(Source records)
(** An accepted signature leaves the nonce to be claimed. *)
Lemma accepted_claimable rawSecret i now w t n s body ts :
  header (di_timestamp i) = Some t -> header (di_nonce i) = Some n ->
  verifySignature rawSecret now w {| sg_method := di_method i; sg_path := di_path i; sg_timestamp := t; sg_nonce := n;
                                     sg_signature := s; sg_body := body |} = Ok ts ->
  dr_nonceClaimable (diagnoseSignature rawSecret i now w) = true /\
  di_nonce i = Some n /\ di_timestamp i ≫= parseTimestamp = Some ts.
Proof.
  intros Ht Hn Hv. unfold diagnoseSignature. destruct (compareCanonical _ _). cbn [dr_nonceClaimable].
  rewrite !header_status, Ht, Hn. destruct (header_Some _ _ Ht) as [-> _], (header_Some _ _ Hn) as [-> _].
  unfold verifySignature in Hv. cbn [sg_timestamp sg_nonce] in Hv. destruct (parseTimestamp t) as [ts'|] eqn:Ets; [|done].
  run_result. cbn [mbind option_bind]. rewrite Ets. split; [|done].
  rewrite (bool_decide_true (is_Some (Some ts))) by done. cbn [fmap option_fmap option_map].
  match goal with H : (w <? _) = false |- _ => apply window_within in H; rewrite H end.
  match goal with H : negb (nonce_ok n) = false |- _ => apply negb_false_iff in H; by rewrite H end.
Qed.

Lemma category_missing rawSecret i now w :
  header (di_timestamp i) = None \/ header (di_nonce i) = None \/ header (di_signature i) = None ->
  dr_failureCategory (diagnoseSignature rawSecret i now w) = Some MISSING_HEADERS.
Proof.
  intros H. unfold diagnoseSignature. destruct (compareCanonical _ _). cbn [dr_failureCategory].
  rewrite !header_status. unfold firstFailure.
  assert (forall a b c : HeaderStatus, a = MISSING \/ b = MISSING \/ c = MISSING ->
    bool_decide (c = MISSING) || bool_decide (a = MISSING) || bool_decide (b = MISSING) = true) as Hor
    by (intros x y z [->|[->| ->]]; rewrite ?orb_true_iff; rewrite ?bool_decide_eq_true; tauto).
  rewrite Hor; [done|]. destruct H as [->|[->| ->]]; auto.
Qed.

Lemma guard_missing requireSigning keyId rawSecret i body nowMs :
  header (di_timestamp i) = None \/ header (di_nonce i) = None \/ header (di_signature i) = None ->
  requireSigning || hasSigningHeaders (request_of keyId rawSecret i body) = true ->
  guard_reason (signing_guard requireSigning nowMs (request_of keyId rawSecret i body)) = Some MISSING_HEADERS.
Proof.
  intros H Hr. unfold signing_guard. destruct (hasSigningHeaders _); [|by destruct requireSigning].
  cbn [negb request_of sq_keyId sq_timestamp sq_nonce sq_signature].
  destruct (header (di_timestamp i)), (header (di_nonce i)), (header (di_signature i)); try done. naive_solver.
Qed.

Lemma guard_present requireSigning keyId rawSecret i nowMs h n s body :
  rawSecret <> EmptyString -> header (di_timestamp i) = Some h -> header (di_nonce i) = Some n -> header (di_signature i) = Some s ->
  let q := {| sg_method := di_method i; sg_path := di_path i; sg_timestamp := h; sg_nonce := n; sg_signature := s; sg_body := body |} in
  signing_guard requireSigning nowMs (request_of keyId rawSecret i body) =
  match verifySignature rawSecret (nowMs / 1000) DEFAULT_CLOCK_WINDOW_SECONDS q with
  | Err r => Err (BadSignature r)
  | Ok ts => Ok (Claim keyId n ts q)
  end.
Proof.
  intros Hsec Ht Hn Hs q. unfold signing_guard, request_of, hasSigningHeaders.
  cbn [sq_keyId sq_secret sq_method sq_path sq_timestamp sq_nonce sq_signature sq_rawBody]. rewrite Ht, Hn, Hs.
  destruct (header_Some _ _ Hs) as [-> _]. rewrite (bool_decide_true (is_Some (Some s))) by done. cbn [negb orb].
  assert (header (Some rawSecret) = Some rawSecret) as -> by (unfold header; by rewrite bool_decide_false). done.
Qed.

Lemma unsigned_headers q :
  hasSigningHeaders q = false -> sq_timestamp q = None /\ sq_nonce q = None /\ sq_signature q = None.
Proof.
  unfold hasSigningHeaders. destruct (sq_timestamp q), (sq_nonce q), (sq_signature q); try done;
    rewrite ?(bool_decide_true (is_Some (Some _))) by done; by rewrite ?orb_true_r.
Qed.

(** C35: The diagnostics report what the guard does.  On the same method, path and
    headers, and a body given as such or by its digest, under the same key and clock:
    if the route requires signatures or the request has a signing header, the failure
    category of [diagnoseSignature] is the reason the guard refuses the request for,
    missing headers included; there is none exactly when the guard goes on to claim
    the nonce; and [diagnose] reports no failure exactly when that claim also
    succeeds.  A request without signing headers to a route that does not require
    them is the one exception: the guard lets it through, and the diagnostics report
    missing headers. *)
Theorem diagnostics_agree_with_guard requireSigning keyId rawSecret i body nowMs t :
  rawSecret <> EmptyString -> describes i body ->
  let request := request_of keyId rawSecret i body in
  let guard := signing_guard requireSigning nowMs request in
  let category := dr_failureCategory (diagnoseSignature rawSecret i (nowMs / 1000) DEFAULT_CLOCK_WINDOW_SECONDS) in
  if requireSigning || hasSigningHeaders request then
    category = guard_reason guard /\
    (category = None <-> exists nonce ts q, guard = Ok (Claim keyId nonce ts q)) /\
    ((diagnose keyId rawSecret i nowMs t).1.1 = None <->
     exists nonce ts q, guard = Ok (Claim keyId nonce ts q) /\ (claimNonce keyId nonce ts t).1 = true)
  else guard = Ok BearerOnly /\ category = Some MISSING_HEADERS.
Proof.
  intros Hsec Hb request guard category.
  destruct (requireSigning || hasSigningHeaders request) eqn:Hr.
  2: { apply orb_false_iff in Hr as [-> Hh]. unfold guard, signing_guard. rewrite Hh. split; [done|].
       apply unsigned_headers in Hh as (Ht & _). apply category_missing. left. by apply no_header. }
  assert ((header (di_timestamp i) = None \/ header (di_nonce i) = None \/ header (di_signature i) = None) \/
    exists t n s, header (di_timestamp i) = Some t /\ header (di_nonce i) = Some n /\ header (di_signature i) = Some s)
    as [Hm|(h & n & s & Ht & Hn & Hs)]
    by (destruct (header (di_timestamp i)), (header (di_nonce i)), (header (di_signature i)); eauto 10).
  - assert (category = Some MISSING_HEADERS) as Hc by by apply category_missing.
    pose proof (guard_missing requireSigning keyId rawSecret i body nowMs Hm Hr) as Hg. fold request guard in Hg.
    rewrite Hc, Hg. split; [done|]. split; [split; [done|]|].
    { intros (? & ? & ? & Hcl). by rewrite Hcl in Hg. }
    split; [|intros (? & ? & ? & Hcl & _); by rewrite Hcl in Hg].
    unfold diagnose. fold category. destruct (if dr_nonceClaimable _ then _ else _) as [st t']. cbn [fst].
    fold category. by rewrite Hc.
  - pose proof (category_present rawSecret i (nowMs / 1000) DEFAULT_CLOCK_WINDOW_SECONDS h n s body Ht Hn Hs Hb) as Hc.
    fold category in Hc.
    pose proof (guard_present requireSigning keyId rawSecret i nowMs h n s body Hsec Ht Hn Hs) as Hg. fold request guard in Hg.
    rewrite Hg, Hc. clear Hg. destruct (verifySignature _ _ _ _) as [ts|r] eqn:Hv; cbn [guard_reason].
    + split; [done|]. split; [naive_solver|].
      destruct (accepted_claimable _ _ _ _ _ _ _ _ _ Ht Hn Hv) as (Hcl & Hdn & Hdt).
      unfold diagnose. rewrite Hcl, Hdn, Hdt. fold category. rewrite Hc.
      destruct (claimNonce keyId n ts t) as [fresh t'] eqn:Ecl. split.
      * intros Hf. exists n, ts. eexists. split; [done|]. rewrite Ecl. by destruct fresh.
      * intros (? & ? & ? & [= <- <- <-] & Hf). rewrite Ecl in Hf. cbn in Hf. by rewrite Hf.
    + split; [done|]. split; [naive_solver|]. split; [|naive_solver].
      unfold diagnose. destruct (if dr_nonceClaimable _ then _ else _) as [st t']. cbn [fst]. fold category. by rewrite Hc.
Qed.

What to do: Could you please copy the lines above exactly, beginning at the first and ending at the line that contains "verifySignature rawSecret now"?

Output for this task:
(** An accepted signature leaves the nonce to be claimed. *)
Lemma accepted_claimable rawSecret i now w t n s body ts :
  header (di_timestamp i) = Some t -> header (di_nonce i) = Some n ->
  verifySignature rawSecret now w {| sg_method := di_method i; sg_path := di_path i; sg_timestamp := t; sg_nonce := n;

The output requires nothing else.